• **RECORDS FOR THIS TASK**:
Lemma find_start_app (noise rest : str) (b : N) :
  Forall (fun c => is_open c = false) noise -> is_open b = true ->
  find_start (noise ++ b :: rest) = Some (length noise).
Proof.
  intros Hn Hb. induction Hn as [|c r Hc _ IH]; simpl.
  - rewrite Hb. reflexivity.
  - rewrite Hc, IH. reflexivity.
Qed.

(** Whatever the loop returns is a slice that starts at [start_idx], is not
    empty, and was parsed. *)
Lemma balance_sound (text : str) (start_idx : nat) (rest : str) :
  forall (stack : list N) (i : nat) (c : str),
    (start_idx <= i)%nat ->
    balance text start_idx stack i rest = Some c ->
    exists j, (start_idx <= j)%nat
              /\ c = take (S j - start_idx) (drop start_idx text)
              /\ is_Some (json_loads c).
Proof.
  induction rest as [|ch0 rest IH]; intros stack i c Hi Hb; [discriminate|].
  simpl in Hb.
  destruct (is_open ch0); [apply (IH _ (S i)) in Hb; [exact Hb | lia]|].
  destruct (is_close ch0); [|apply (IH _ (S i)) in Hb; [exact Hb | lia]].
  destruct stack as [|top stack']; [discriminate|].
  destruct stack' as [|top' stack''];
    [|apply (IH _ (S i)) in Hb; [exact Hb | lia]].
  destruct (json_loads (take (S i - start_idx) (drop start_idx text))) eqn:Hl.
  - injection Hb as <-. exists i. rewrite Hl. eauto.
  - apply (IH _ (S i)) in Hb; [exact Hb | lia].
Qed.

(** C10: a result of [extract_json_substring] parses as JSON and begins
    with an opening brace or bracket, so that parsing it again cannot
    fail. *)
Theorem extract_json_substring_parses (text c : str) :
  extract_json_substring text = Some c ->
  is_Some (json_loads c) /\ exists b r, c = b :: r /\ is_open b = true.
Proof.
  unfold extract_json_substring. intros Hx.
  destruct text as [|t0 text']; [discriminate|].
  destruct (find_start (t0 :: text')) as [n|] eqn:Hn; [|discriminate].
  apply balance_sound in Hx; [|lia].
  destruct Hx as (j & Hj & -> & Hl). split; [exact Hl|].
  destruct (find_start_open _ _ Hn) as (b & r & Hd & Hb).
  rewrite Hd. exists b, (take (j - n) r). split; [|exact Hb].
  replace (S j - n)%nat with (S (j - n)) by lia. reflexivity.
Qed.

Lemma take_drop_middle_text (noise T more : str) :
  take (length T) (drop (length noise) (noise ++ T ++ more)) = T.
Proof.
  rewrite drop_app_length. apply take_app_length.
Qed.

(** When the counter first comes back to zero at the end of [r], the loop
    reaches that point and tries the slice that ends there. *)
Lemma balance_complete (text more : str) (start_idx : nat) (r : str) :
  forall (stack : list N) (i : nat),
    stack <> [] ->
    first_close (length stack) r = Some (length r) ->
    is_Some (json_loads (take (i + length r - start_idx) (drop start_idx text))) ->
    balance text start_idx stack i (r ++ more)
    = Some (take (i + length r - start_idx) (drop start_idx text)).
Proof.
  induction r as [|c r IH]; intros stack i Hs Hf Hl; [discriminate|].
  change (length (c :: r)) with (S (length r)) in *.
  simpl in Hf |- *.
  destruct (is_open c).
  - destruct (first_close (S (length stack)) r) as [n|] eqn:Hn; [|discriminate].
    injection Hf as ->.
    replace (i + S (length r))%nat with (S i + length r)%nat in * by lia.
    apply IH; [discriminate | exact Hn | exact Hl].
  - destruct (is_close c).
    + destruct stack as [|top stack']; [congruence|].
      destruct stack' as [|top' stack''].
      * simpl in Hf. injection Hf as Hlen.
        destruct r; [|discriminate]. simpl in Hl |- *.
        replace (i + 1)%nat with (S i) in * by lia.
        destruct Hl as [v Hv]. rewrite Hv. reflexivity.
      * change (length (top :: top' :: stack'')) with (S (length (top' :: stack''))) in Hf.
        cbv iota beta in Hf.
        destruct (first_close (length (top' :: stack'')) r) as [n|] eqn:Hn;
          [|discriminate].
        injection Hf as ->.
        replace (i + S (length r))%nat with (S i + length r)%nat in * by lia.
        apply IH; [discriminate | exact Hn | exact Hl].
    + destruct (first_close (length stack) r) as [n|] eqn:Hn; [|discriminate].
      injection Hf as ->.
      replace (i + S (length r))%nat with (S i + length r)%nat in * by lia.
      apply IH; [exact Hs | exact Hn | exact Hl].
Qed.

(** C7, amended: when the well-formed JSON text [T] begins at the first
    opening bracket of the input and the bracket counter, which also counts
    the brackets inside string literals, first comes back to zero at the
    last character of [T], then [extract_json_substring] returns [T] itself
    (which parses to the value of [T]); and an input with no opening brace
    or bracket gives nothing. *)
Theorem extract_json_substring_recovers :
  (forall (noise T more : str) (v : json),
      Forall (fun c => is_open c = false) noise ->
      (exists b r, T = b :: r /\ is_open b = true) ->
      json_loads T = Some v ->
      first_close 0 T = Some (length T) ->
      extract_json_substring (noise ++ T ++ more) = Some T)
  /\ (forall text : str,
         Forall (fun c => is_open c = false) text ->
         extract_json_substring text = None).
Proof.
  split.
  - intros noise T more v Hn (b & r & -> & Hb) Hv Hf.
    unfold extract_json_substring.
    destruct (noise ++ (b :: r) ++ more) as [|x xs] eqn:Htext.
    { destruct noise; discriminate. }
    rewrite <- Htext. change ((b :: r) ++ more) with (b :: (r ++ more)).
    rewrite (find_start_app noise (r ++ more) b Hn Hb).
    rewrite drop_app_length. simpl. rewrite Hb.
    simpl in Hf. rewrite Hb in Hf.
    destruct (first_close 1 r) as [n|] eqn:Hn1; [|discriminate].
    injection Hf as ->.
    pose proof (take_drop_middle_text noise (b :: r) more) as Hmid.
    change ((b :: r) ++ more) with (b :: (r ++ more)) in Hmid.
    rewrite (balance_complete (noise ++ b :: r ++ more) more (length noise) r [b]
               (S (length noise))).
    + f_equal.
      replace (S (length noise) + length r - length noise)%nat
        with (length (b :: r)) by (simpl; lia).
      exact Hmid.
    + discriminate.
    + exact Hn1.
    + replace (S (length noise) + length r - length noise)%nat
        with (length (b :: r)) by (simpl; lia).
      rewrite Hmid, Hv. eauto.
  - intros text Ht. unfold extract_json_substring.
    destruct text; [reflexivity|]. rewrite (find_start_none _ Ht). reflexivity.
Qed.

Lemma extract_json_substring_recovers_witness :
  extract_json_substring (u "noise" ++ jtext "{'a':[1,2]}" ++ u "more noise")
  = Some (jtext "{'a':[1,2]}")
  /\ extract_json_substring (u "no brackets") = None.
Proof.
  split.
  - apply (proj1 extract_json_substring_recovers)
      with (v := JObj [(u "a", JArr [JInt 1; JInt 2])]).
    + repeat constructor.
    + eexists _, _. split; reflexivity.
    + vm_compute. reflexivity.
    + vm_compute. reflexivity.
  - apply (proj2 extract_json_substring_recovers). repeat constructor.
Defined.

(** C7 as stated fails: a brace inside a string literal of [T] makes the
    counter come back to zero too early, and nothing is returned. *)
Lemma extract_json_substring_quoted_brace :
  json_loads (jtext "{'a':'}'}") = Some (JObj [(u "a", JStr (u "}"))])
  /\ extract_json_substring (u "noise" ++ jtext "{'a':'}'}" ++ u "more noise") = None.
Proof. split; vm_compute; reflexivity. Qed.

Lemma extract_json_substring_parses_witness :
  is_Some (json_loads (u "[1, {}]"))
  /\ exists b r, u "[1, {}]" = b :: r /\ is_open b = true.
Proof.
  apply (extract_json_substring_parses (u "noise [1, {}] more [2]")).
  vm_compute. reflexivity.
Defined.

(** ** Effects: what a computation adds to the trace *)

Section Holds.
Context {A B : Type} (P : event -> Prop).

Lemma holds_ret (a : A) (Q : A -> Prop) : Q a -> holds (ret a) P Q.
Proof. intros Ha w. exists []. simpl. auto. Qed.

Lemma holds_lift (o : outcome A) : holds (lift o) P (fun _ => True).
Proof. intros w. exists []. simpl. destruct o; auto. Qed.

Lemma holds_bind (m : M A) (f : A -> M B) (Q : A -> Prop) (R : B -> Prop) :
  holds m P Q -> (forall a, Q a -> holds (f a) P R) -> holds (bind m f) P R.
Proof.
  intros Hm Hf w. unfold bind.
  destruct (Hm w) as (new1 & Hw1 & Hp1 & Hq1).
  destruct (m w) as [[a|e] w1]; simpl in *; subst w1.
  - destruct (Hf a Hq1 (new1 ++ w)) as (new2 & Hw2 & Hp2 & Hq2).
    exists (new2 ++ new1). rewrite Hw2, app_assoc.
    split; [reflexivity|]. split; [|exact Hq2].
    apply Forall_app. auto.
  - exists new1. auto.
Qed.

Lemma holds_weaken (m : M A) (Q Q' : A -> Prop) :
  holds m P Q -> (forall a, Q a -> Q' a) -> holds m P Q'.
Proof.
  intros Hm HQ w. destruct (Hm w) as (new & Hw & Hp & Hq).
  exists new. split; [exact Hw|]. split; [exact Hp|].
  destruct (fst (m w)); auto.
Qed.

End Holds.

Lemma holds_emit (P : event -> Prop) (e : event) :
  P e -> holds (emit e) P (fun _ => True).
Proof. intros He w. exists [e]. simpl. auto. Qed.

Lemma holds_when (P : event -> Prop) (b : bool) (m : M unit) :
  holds m P (fun _ => True) -> holds (when b m) P (fun _ => True).
Proof. intros Hm. destruct b; simpl; [exact Hm|]. apply holds_ret. exact I. Qed.

Lemma holds_poll_stop (P : event -> Prop) (should_stop : stop_predicate) :
  (forall b, P (Poll b)) -> holds (poll_stop should_stop) P (fun _ => True).
Proof.
  intros Hp w. destruct should_stop as [f|]; simpl.
  - destruct (f (length (filter is_poll w))); simpl.
    + exists [Poll true]. auto.
    + exists [Poll false]. auto.
  - exists []. auto.
Qed.

Lemma holds_astream (P : event -> Prop) (agent : agent_handle) (content : str) :
  P (Invoke content) -> holds (astream agent content) P (fun _ => True).
Proof. intros Hp w. exists [Invoke content]. simpl. auto. Qed.

Lemma holds_notify (P : event -> Prop) (f : observer) (tag t : str) (k : kind) :
  P (Forward tag t k) -> holds (notify f tag t k) P (fun _ => True).
Proof.
  intros Hp. unfold notify.
  apply holds_bind with (Q := fun _ => True); [apply holds_emit; exact Hp|].
  intros _ _. destruct (f tag t k); apply holds_ret; exact I.
Qed.

Lemma holds_foldM {A S} (P : event -> Prop) (I : S -> Prop) (f : S -> A -> M S)
    (l : list A) :
  (forall s a, I s -> holds (f s a) P I) ->
  forall s, I s -> holds (foldM f l s) P I.
Proof.
  intros Hf. induction l as [|a l IH]; intros s Hs; simpl.
  - apply holds_ret. exact Hs.
  - apply holds_bind with (Q := I); [apply Hf; exact Hs|].
    intros s' Hs'. apply IH. exact Hs'.
Qed.

(** ** stream_subagent: the filter *)

Lemma dropped_false_marker_free (nri nrp : str) (seen : gset str) (t : str) :
  dropped nri nrp seen t = false -> marker_free t.
Proof.
  unfold dropped, marker_free.
  destruct (existsb (fun marker => contains marker t) tool_markers) eqn:Hm;
    [discriminate|].
  intros _. unfold tool_markers in Hm. cbn [existsb] in Hm.
  apply orb_false_elim in Hm. tauto.
Qed.

Section StreamFilter.
Variables (role_name : str) (quiet : bool) (on_text : option observer)
          (tag : option str) (should_stop : stop_predicate).

Lemma handle_text_clean (st : list str * gset str) (tk : str * kind) :
  Forall marker_free (fst st) ->
  holds (handle_text role_name quiet on_text tag should_stop st tk)
        clean_event (fun st' => Forall marker_free (fst st')).
Proof.
  intros Hst. unfold handle_text. destruct st as [collected seen], tk as [t k].
  apply holds_bind with (Q := fun _ => True).
  { apply holds_poll_stop. intros b. exact I. }
  intros _ _.
  destruct (dropped _ _ seen t) eqn:Hd.
  - apply holds_ret. exact Hst.
  - apply dropped_false_marker_free in Hd.
    apply holds_bind with (Q := fun _ => True).
    + destruct on_text as [f|].
      * apply holds_notify. exact Hd.
      * apply holds_when, holds_emit. exact Hd.
    + intros _ _. apply holds_ret. simpl in *.
      apply Forall_app. auto.
Qed.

• **WHAT TO DO**:
Filter the records above down to the lines that hold the string "observer".

• **ANSWER BOX**:
Lemma holds_notify (P : event -> Prop) (f : observer) (tag t : str) (k : kind) :
Variables (role_name : str) (quiet : bool) (on_text : option observer)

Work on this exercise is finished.